(* ===== verification/HandleSpec.v ===== *)
(** * What a handle table promises

    The calls of [HandleTable] against a map from the handle values in use to their entries, along
    every sequence of calls on a table; the order in which handles are used again; and the memory
    after the table's destruction. *)

From S2P Require Import Prelude FreeList HandleTable HandleHeap.

Module HandleSpec.
Import HandleTable.

(** A call on a handle table. [UnlockEntry] and [DestroyLocked] are made with the entry that a lookup
    of the handle returned. *)
Inductive call :=
  | Create (e : PH_HANDLE_TABLE_ENTRY)
  | Lookup (h : Z)
  | UnlockEntry (h : Z)
  | Destroy (h : Z) (acquired : bool)
  | DestroyLocked (h : Z) (acquired : bool)
  | SetFlags (flags : Z).

Inductive answer :=
  | Created (h : Z)
  | NoHandle
  | Entry (e : PH_HANDLE_TABLE_ENTRY)
  | NoEntry
  | Unlocked
  | Destroyed
  | NotDestroyed
  | Status (status : Z).

(** An object, the second word, and whether the entry is locked. *)
Abbreviation content := (Z * Z * bool)%type.
Abbreviation contents := (gmap Z (Z * Z * bool)).

(** What a caller must respect: it unlocks and destroys by entry what it has locked. *)
Definition permitted (M : contents) (c : call) : Prop :=
  match c with
  | UnlockEntry h | DestroyLocked h _ => exists o v2, M !! PhpDecodeHandle h = Some (o, v2, true)
  | _ => True
  end.

(** When a call waits for the thread that has the entry locked. *)
Definition must_wait (M : contents) (c : call) : Prop :=
  match c with Lookup h | Destroy h _ => exists o v2, M !! PhpDecodeHandle h = Some (o, v2, true) | _ => False end.

(** The specification of a call: its answer and the map after it. [nomem] says that an allocation can
    fail. *)
Inductive promises (nomem : Prop) (M : contents) : call -> answer -> contents -> Prop :=
  | promise_created e v : 0 <= v < 2 ^ 24 -> M !! v = None ->
      promises nomem M (Create e) (Created (PhpEncodeHandle v)) (<[v := (Object_of e, Value2 e, false)]> M)
  | promise_full e : nomem \/ (forall v, 0 <= v < 2 ^ 24 -> is_Some (M !! v)) -> promises nomem M (Create e) NoHandle M
  | promise_entry h o v2 : M !! PhpDecodeHandle h = Some (o, v2, false) ->
      promises nomem M (Lookup h) (Entry {| Value := 4 * o; Value2 := v2 |}) (<[PhpDecodeHandle h := (o, v2, true)]> M)
  | promise_no_entry h : M !! PhpDecodeHandle h = None -> promises nomem M (Lookup h) NoEntry M
  | promise_unlocked h o v2 : M !! PhpDecodeHandle h = Some (o, v2, true) ->
      promises nomem M (UnlockEntry h) Unlocked (<[PhpDecodeHandle h := (o, v2, false)]> M)
  | promise_destroyed h acquired o v2 : M !! PhpDecodeHandle h = Some (o, v2, false) ->
      promises nomem M (Destroy h acquired) Destroyed (delete (PhpDecodeHandle h) M)
  | promise_not_destroyed h acquired : M !! PhpDecodeHandle h = None -> promises nomem M (Destroy h acquired) NotDestroyed M
  | promise_destroyed_locked h acquired o v2 : M !! PhpDecodeHandle h = Some (o, v2, true) ->
      promises nomem M (DestroyLocked h acquired) Destroyed (delete (PhpDecodeHandle h) M)
  | promise_flags flags : promises nomem M (SetFlags flags)
      (Status (if (Z.land flags PH_HANDLE_TABLE_VALID_FLAGS =? flags) then STATUS_SUCCESS else STATUS_INVALID_PARAMETER)) M.

Section spec.
Context {S : Type} `{AllocatorLaws S kind}.
Context (uninitialized : Z -> Z -> PH_HANDLE_TABLE_ENTRY).
Abbreviation mem := (@mem S).
Implicit Types (m : mem) (t : TABLE) (M : contents) (c : call).

(** The call as the program makes it; [None] inside when it waits. *)
Definition perform c t m : ub (option (TABLE * mem * answer)) :=
  match c with
  | Create e =>
      '(t, m, h) ← PhCreateHandle uninitialized t m e;
      Some (Some (t, m, match h with Some h => Created h | None => NoHandle end))
  | Lookup h =>
      r ← PhLookupHandleTableEntry t m h;
      match r with
      | None => Some None
      | Some (m, None) => Some (Some (t, m, NoEntry))
      | Some (m, Some p) => e ← get_entry m p; Some (Some (t, m, Entry e))
      end
  | UnlockEntry h =>
      p ← PhpLookupHandleTableEntry t m (PhpDecodeHandle h); p ← p;
      m ← PhUnlockHandleTableEntry m p; Some (Some (t, m, Unlocked))
  | Destroy h acquired =>
      r ← PhDestroyHandle t m h None acquired;
      Some (match r with Some (t, m, done) => Some (t, m, if done : bool then Destroyed else NotDestroyed) | None => None end)
  | DestroyLocked h acquired =>
      p ← PhpLookupHandleTableEntry t m (PhpDecodeHandle h); p ← p;
      r ← PhDestroyHandle t m h (Some p) acquired;
      Some (match r with Some (t, m, done) => Some (t, m, if done : bool then Destroyed else NotDestroyed) | None => None end)
  | SetFlags flags =>
      let '(t, status) := PhSetInformationHandleTable t HandleTableFlagsInformation flags sizeof_FLAGS_INFORMATION in
      Some (Some (t, m, Status status))
  end.

(** The states of a table created in [before], and the contents its callers know of. *)
Inductive reaches (before : mem) (a : Z) : TABLE -> mem -> contents -> Prop :=
  | reach_created m t : PhCreateHandleTable uninitialized before = Some (m, Some (a, t)) -> reaches before a t m ∅
  | reach_call t m M c t' m' r M' : reaches before a t m M -> permitted M c ->
      perform c t m = Some (Some (t', m', r)) -> promises (@out_of_memory S _) M c r M' -> reaches before a t' m' M'.

(** ** The calls keep the promises *)

Lemma all_in_use m0 t m s E M : table_wf m0 t m s E [] [] -> shows E M -> NextValue t = 2 ^ 24 -> forall v, 0 <= v < 2 ^ 24 -> is_Some (M !! v).
Proof.
  intros [HL HF] HM Hn v Hv. destruct (layout_bound _ _ _ _ _ HL) as [_ HlE]. destruct (lookup_lt_is_Some_2 E (Z.to_nat v)) as [e He]; [lia|].
  rewrite (shows_lookup E M v e HM ltac:(lia) He). apply shown_used. eapply (lists_used _ _ _ _ HF v); [|exact (not_elem_of_nil v)|exact He]; lia.
Qed.

Lemma table_wf_flags m0 t m s E free alt f : table_wf m0 t m s E free alt -> table_wf m0 (set_Flags t f) m s E free alt.
Proof. intros [HL [Hf Ha Hnd Hr Hun Hus Hc]]. split; [by eapply layout_fields; [..|exact HL]|]. by split. Qed.

Lemma perform_spec m0 t m M c : represents m0 t m M -> permitted M c ->
  exists r, perform c t m = Some r /\
    match r with
    | None => must_wait M c
    | Some (t', m', a) => exists M', promises (@out_of_memory S _) M c a M' /\ represents m0 t' m' M'
    end.
Proof.
  intros (s & E & free & alt & Hwf & HM) Hp. destruct c as [e|h|h|h q|h q|f]; cbn [perform permitted must_wait] in *.
  - destruct (create_spec uninitialized m0 t m s E free alt M e Hwf HM) as (t' & m' & [h|] & -> & _ & Hr); cbn [mbind option_bind]; eexists; (split; [done|]).
    + destruct Hr as (v & s' & E' & free' & alt' & -> & Hv & Hnone & Hwf' & HM' & _). eexists. split; [by apply promise_created|]. by exists s', E', free', alt'.
    + destruct Hr as (-> & -> & Hfull & s' & E' & Hwf' & HM'). exists M. split; [|by exists s', E', [], []].
      apply promise_full. destruct Hfull as [?|Hn]; [by left|right]. by eapply (all_in_use m0 t m s E).
  - destruct (lookup_handle_spec uninitialized m0 t m s E free alt M h Hwf HM) as (r & -> & Hr). cbn [mbind option_bind].
    destruct (M !! PhpDecodeHandle h) as [[[o v2] []]|] eqn:EM.
    + subst r. eexists. split; [done|]. by exists o, v2.
    + destruct Hr as (m' & p & E' & -> & Hwf' & HM' & Hg). rewrite Hg. cbn [mbind option_bind]. eexists. split; [done|].
      eexists. split; [by eapply promise_entry|]. by exists s, E', free, alt.
    + subst r. eexists. split; [done|]. exists M. split; [by apply promise_no_entry|]. by exists s, E, free, alt.
  - destruct Hp as (o & v2 & HMh). destruct (unlock_spec uninitialized m0 t m s E free alt M (PhpDecodeHandle h) o v2 true Hwf HM (proj1 (decode_range uninitialized h)) HMh) as (p & m' & E' & -> & Hu & Hwf' & HM').
    cbn [mbind option_bind]. rewrite Hu. cbn [mbind option_bind]. eexists. split; [done|].
    eexists. split; [by eapply promise_unlocked|]. by exists s, E', free, alt.
  - destruct (destroy_spec uninitialized m0 t m s E free alt M h q Hwf HM) as (r & -> & Hr). cbn [mbind option_bind].
    destruct (M !! PhpDecodeHandle h) as [[[o v2] []]|] eqn:EM.
    + subst r. eexists. split; [done|]. by exists o, v2.
    + destruct Hr as (t' & m' & E' & -> & Hwf' & HM' & _). eexists. split; [done|].
      eexists. split; [by eapply promise_destroyed|]. eexists s, E', _, _. split; [exact Hwf'|done].
    + subst r. eexists. split; [done|]. exists M. split; [by apply promise_not_destroyed|]. by exists s, E, free, alt.
  - destruct Hp as (o & v2 & HMh). destruct (destroy_locked_spec uninitialized m0 t m s E free alt M h o v2 q Hwf HM HMh) as (p & t' & m' & E' & -> & Hd & Hwf' & HM' & _).
    cbn [mbind option_bind]. rewrite Hd. cbn [mbind option_bind]. eexists. split; [done|].
    eexists. split; [by eapply promise_destroyed_locked|]. eexists s, E', _, _. split; [exact Hwf'|done].
  - change (PhSetInformationHandleTable t HandleTableFlagsInformation f sizeof_FLAGS_INFORMATION)
      with (if (Z.land f PH_HANDLE_TABLE_VALID_FLAGS =? f) then (set_Flags t f, STATUS_SUCCESS) else (t, STATUS_INVALID_PARAMETER)).
    pose proof (promise_flags (@out_of_memory S _) M f) as Hpr. destruct (Z.land f PH_HANDLE_TABLE_VALID_FLAGS =? f); (eexists; split; [done|]; exists M; split; [exact Hpr|]).
    + exists s, E, free, alt. split; [by apply table_wf_flags|done].
    + by exists s, E, free, alt.
Qed.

---*---

Task details.
Each line in the data where the string "waits" occurs should be identified and copied.

Answer space.
(** When a call waits for the thread that has the entry locked. *)
(** The call as the program makes it; [None] inside when it waits. *)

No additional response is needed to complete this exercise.